3. Psychotropic medications do have side effects – and we need to weigh them up.
Because psychotropic medications can be effective, they can also do harm. This is important to understand – anything that can make a positive difference also has the potential to cause harm – the same is true of psychotherapy. I’ll talk more about the most frequent side effects of common medications in a later post, but it’s important to be aware that side effects are common with most psychotropic medications. Again, as with efficacy some people will experience them and others won’t – you won’t know until you try.
What this means is that prescribing and taking psychotropic medications needs to be a carefully considered choice based on the possible risks vs possible benefits.
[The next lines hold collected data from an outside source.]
(** The loop over the keywords: both binders fail together, and when they
    succeed the slots still describe the mapping. *)
Lemma keywords_simulation c named (d : dict value) kwdict :
  wf_funcspec c = true → names_posonly c named = false →
  match bind_named c (co_args c ++ co_kwonlyargs c) named d,
        handle_keywords c named (slots_of c d) kwdict with
  | Ok d', Ok (slots', _) =>
      slots' = slots_of c d'
      ∧ ∀ k v, k ∈ co_args c ++ co_kwonlyargs c →
               dict_get k d = Some v → dict_get k d' = Some v
  | Err _, Err _ => True
  | _, _ => False
  end.
Proof.
  intros Hwf Hpos.
  pose proof (wf_funcspec_unpack _ Hwf) as (Hnd & _ & Hvk & _).
  revert d kwdict.
  induction named as [|[kw val] named IH]; intros d kwdict; simpl; [done|].
  apply names_posonly_cons in Hpos as [Hkw Hpos]. specialize (IH Hpos).
  rewrite (find_param_all c kw Hwf Hkw).
  case_bool_decide as Hin.
  - destruct (find_name_elem kw _ Hin) as [j Hj]. rewrite Hj. simpl.
    apply find_name_Some in Hj.
    rewrite (slots_of_lookup _ _ _ _ Hj). simpl.
    rewrite dict_has_slot_filled.
    destruct (dict_get kw d) eqn:Hd; simpl; [done|].
    rewrite <- (slots_of_set c d kw val j Hnd Hj).
    specialize (IH (dict_set kw val d) kwdict).
    destruct (bind_named _ _ _ _) as [d'|];
      destruct (handle_keywords _ _ _ _) as [[slots' kd']|]; try done.
    destruct IH as [-> HJ]. split; [done|].
    intros k v Hk Hv. apply HJ; [done|].
    rewrite dict_get_set_ne; [done|]. intros Heq. congruence.
  - destruct (find_name kw _) as [j|] eqn:Hf.
    { apply find_name_Some, list_elem_of_lookup_2 in Hf. done. }
    simpl. destruct (co_varkw c) as [vk|] eqn:Hk.
    + assert (Hget : ∀ k, k ∈ co_args c ++ co_kwonlyargs c →
                dict_get k (kwdict_setitem vk kw val d) = dict_get k d).
      { intros k Hkin. apply kwdict_setitem_get_ne. intros Heq.
        apply (Hvk vk eq_refl). by rewrite Heq. }
      rewrite <- (slots_of_ext c d _ Hget).
      specialize (IH (kwdict_setitem vk kw val d) (dict_set kw val kwdict)).
      destruct (bind_named _ _ _ _) as [d'|];
        destruct (handle_keywords _ _ _ _) as [[slots' kd']|]; try done.
      destruct IH as [-> HJ]. split; [done|].
      intros k v Hkin Hv. apply HJ; [done|]. by rewrite Hget.
    + by case_bool_decide.
Qed.

(** ** The positional defaults *)

Lemma forallb_dict_has (d : dict value) l :
  forallb (λ arg, dict_has arg d) l = true
  ↔ Forall (λ arg, is_Some (dict_get arg d)) l.
Proof.
  induction l as [|a l IH]; simpl.
  - split; [constructor|done].
  - rewrite andb_true_iff, IH, dict_has_true, Forall_cons. done.
Qed.

Lemma unfilled_fmap_nil (f : string → option value) l :
  length (unfilled l (f <$> l)) = 0
  ↔ Forall (λ arg, is_Some (f arg)) l.
Proof.
  unfold unfilled. rewrite length_fmap.
  induction l as [|a l IH].
  - split; [constructor|done].
  - rewrite fmap_cons.
    change (zip (a :: l) (f a :: (f <$> l))) with ((a, f a) :: zip l (f <$> l)).
    rewrite filter_cons, Forall_cons.
    destruct (f a) as [v|] eqn:Hf.
    + rewrite decide_False by done. rewrite IH. split; [by eauto|by intros []].
    + rewrite decide_True by done.
      split; [done|]. by intros [[] _].
Qed.

Lemma elem_of_drop_1 {A} (x : A) n l : x ∈ drop n l → x ∈ l.
Proof.
  intros [i Hi]%list_elem_of_lookup. rewrite lookup_drop in Hi.
  by eapply list_elem_of_lookup_2.
Qed.

Lemma copy_defaults_drop m i0 defs slots N :
  m + length defs ≤ N →
  drop N (copy_defaults m i0 defs slots) = drop N slots.
Proof.
  intros Hle. unfold copy_defaults.
  assert (Hall : Forall (λ i, m + i < N) (seq i0 (length defs - i0))).
  { apply Forall_forall. intros i [Hi0 Hi]%elem_of_seq. lia. }
  revert slots Hall.
  induction (seq i0 (length defs - i0)) as [|i rest IH]; intros slots Hall;
    simpl; [done|].
  apply Forall_cons in Hall as [Hi Hall]. rewrite IH by done.
  destruct (slot_filled _); [done|]. by apply drop_insert_lt.
Qed.

Lemma copy_defaults_length m i0 defs slots :
  length (copy_defaults m i0 defs slots) = length slots.
Proof.
  unfold copy_defaults. revert slots.
  induction (seq i0 (length defs - i0)) as [|i rest IH]; intros slots;
    simpl; [done|].
  rewrite IH. destruct (slot_filled _); [done|]. apply length_insert.
Qed.

Lemma slots_of_drop c (d : dict value) :
  drop (length (co_args c)) (slots_of c d)
  = (λ name, dict_get name d) <$> co_kwonlyargs c.
Proof. unfold slots_of. by rewrite fmap_app, drop_app_length' by by rewrite length_fmap. Qed.

Lemma slots_of_take c (d : dict value) m :
  m ≤ length (co_args c) →
  take m (slots_of c d) = (λ name, dict_get name d) <$> take m (co_args c).
Proof.
  intros Hm. unfold slots_of.
  by rewrite fmap_app, take_app_le, fmap_take by by rewrite length_fmap.
Qed.

(** The tests on the positional parameters: both binders fail together,
    and the slots of the keyword-only parameters still describe the
    mapping. *)
Lemma defaults_simulation c argcount (d : dict value) :
  wf_funcspec c = true →
  (∀ i k, i < argcount → co_args c !! i = Some k → is_Some (dict_get k d)) →
  match bind_defaults c argcount d, slots_defaults c argcount (slots_of c d) with
  | Ok d', Ok slots' =>
      drop (length (co_args c)) slots'
      = (λ name, dict_get name d') <$> co_kwonlyargs c
      ∧ length slots' = length (co_args c ++ co_kwonlyargs c)
  | Err _, Err _ => True
  | _, _ => False
  end.
Proof.
  intros Hwf HJ.
  pose proof (wf_funcspec_unpack _ Hwf) as (Hnd & _ & _ & Hdef).
  unfold bind_defaults, slots_defaults.
  destruct (_ && _); [done|].
  destruct (argcount <? length (co_args c)) eqn:Hlt.
  2:{ split; [apply slots_of_drop|apply slots_of_length]. }
  apply Nat.ltb_lt in Hlt.
  set (m := length (co_args c) - length (co_defaults c)).
  rewrite slots_of_take by (unfold m; lia). rewrite <- fmap_drop.
  destruct (forallb _ _) eqn:Hall.
  - apply forallb_dict_has in Hall.
    assert (Hz : length (unfilled (drop argcount (take m (co_args c)))
                   ((λ name, dict_get name d)
                      <$> drop argcount (take m (co_args c)))) = 0).
    { apply unfilled_fmap_nil.
      apply Forall_forall. intros k Hk. rewrite Forall_forall in Hall.
      apply Hall. by eapply elem_of_drop_1. }
    rewrite Hz. simpl. split.
    + rewrite copy_defaults_drop by (unfold m; lia).
      rewrite slots_of_drop. apply list_fmap_ext. intros i k Hk.
      symmetry. apply fill_defaults_get_other. intros Hin%elem_of_drop_1.
      apply NoDup_app in Hnd as (_ & Hdisj & _).
      apply (Hdisj k Hin). by eapply list_elem_of_lookup_2.
    + rewrite copy_defaults_length. apply slots_of_length.
  - destruct (length (unfilled _ _)) as [|x] eqn:Hz; [|done].
    apply unfilled_fmap_nil in Hz. rewrite Forall_forall in Hz.
    assert (forallb (λ arg, dict_has arg d) (take m (co_args c)) = true);
      [|congruence].
    apply forallb_dict_has, Forall_lookup. intros i k Hi.
    destruct (decide (i < argcount)) as [Hia|Hia].
    + apply (HJ i k Hia). by apply lookup_take_Some in Hi as [? _].
    + apply Hz. apply list_elem_of_lookup. exists (i - argcount).
      rewrite lookup_drop. rewrite <- Hi. f_equal. lia.
Qed.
Ideally, doctors would have the time to talk through in depth with patients the possible side effects, and how they would feel if they were one of the people who did experience that side effect. Patients could then decide if it would be worth it to them for the chance of a medication that helps, whether it’s with depression, anxiety or anything else. Unfortunately in my experience this rarely happens – patients are often prescribed medication with little explanation, and although this information is readily available we don’t always know where to find it.
Ultimately, only you can know whether it is right for you to take psychotropic medications, and only you can know if they are helpful for you when you do take them. The best advice I can give anyone taking or thinking about taking medication is to really ask whoever is prescribing as much as you can about what to expect, possible side effects, the number needed to treat for that medication, and the possible benefits so you can make the decision for yourself with as much information as possible.
4. There is nothing wrong with taking psychotropic medications.
Although acceptance has grown for all kinds of treatment for mental health problems, there is still often a stigma around taking psychotropic medications. Sometimes this is seen as a sign that there is something ‘seriously wrong’, or that you’re not capable of coping on your own. People sometimes talk about medication being a ‘crutch’. Although this is often said in a derogatory sense, in another sense it actually is not inaccurate. A crutch for a broken leg is something that we use to help us manage something outside of our control for a period of time until our body heals itself enough for us to do away with the crutch. It’s a temporary measure, designed to support and promote our body’s natural ability to heal, and to go alongside other rehabilitative measures like physical therapy.
Psychotropic medications can perform a similar role – to help us get our life to a point that’s more manageable, so that we can start making the changes and taking the steps that we need in order to return ourselves to health. Sometimes medication can help us get to the point where we can get the most out of therapy, where we’re really able to use it. Or it helps us get out of the house, get exercising and start doing the things that lead to us becoming psychologically healthy once more.
If you have been considering taking a psychotropic medication and have thought or felt that it’s wrong, or that there’s something wrong with you for doing so, then these are the sort of thoughts and feelings that it can be useful to discuss with your prescriber, or with a therapist. Again, only you can know whether taking medications is something that you want to do, but if it’s something you believe might be helpful then it can be useful to explore and talk about your thoughts and feelings about that decision.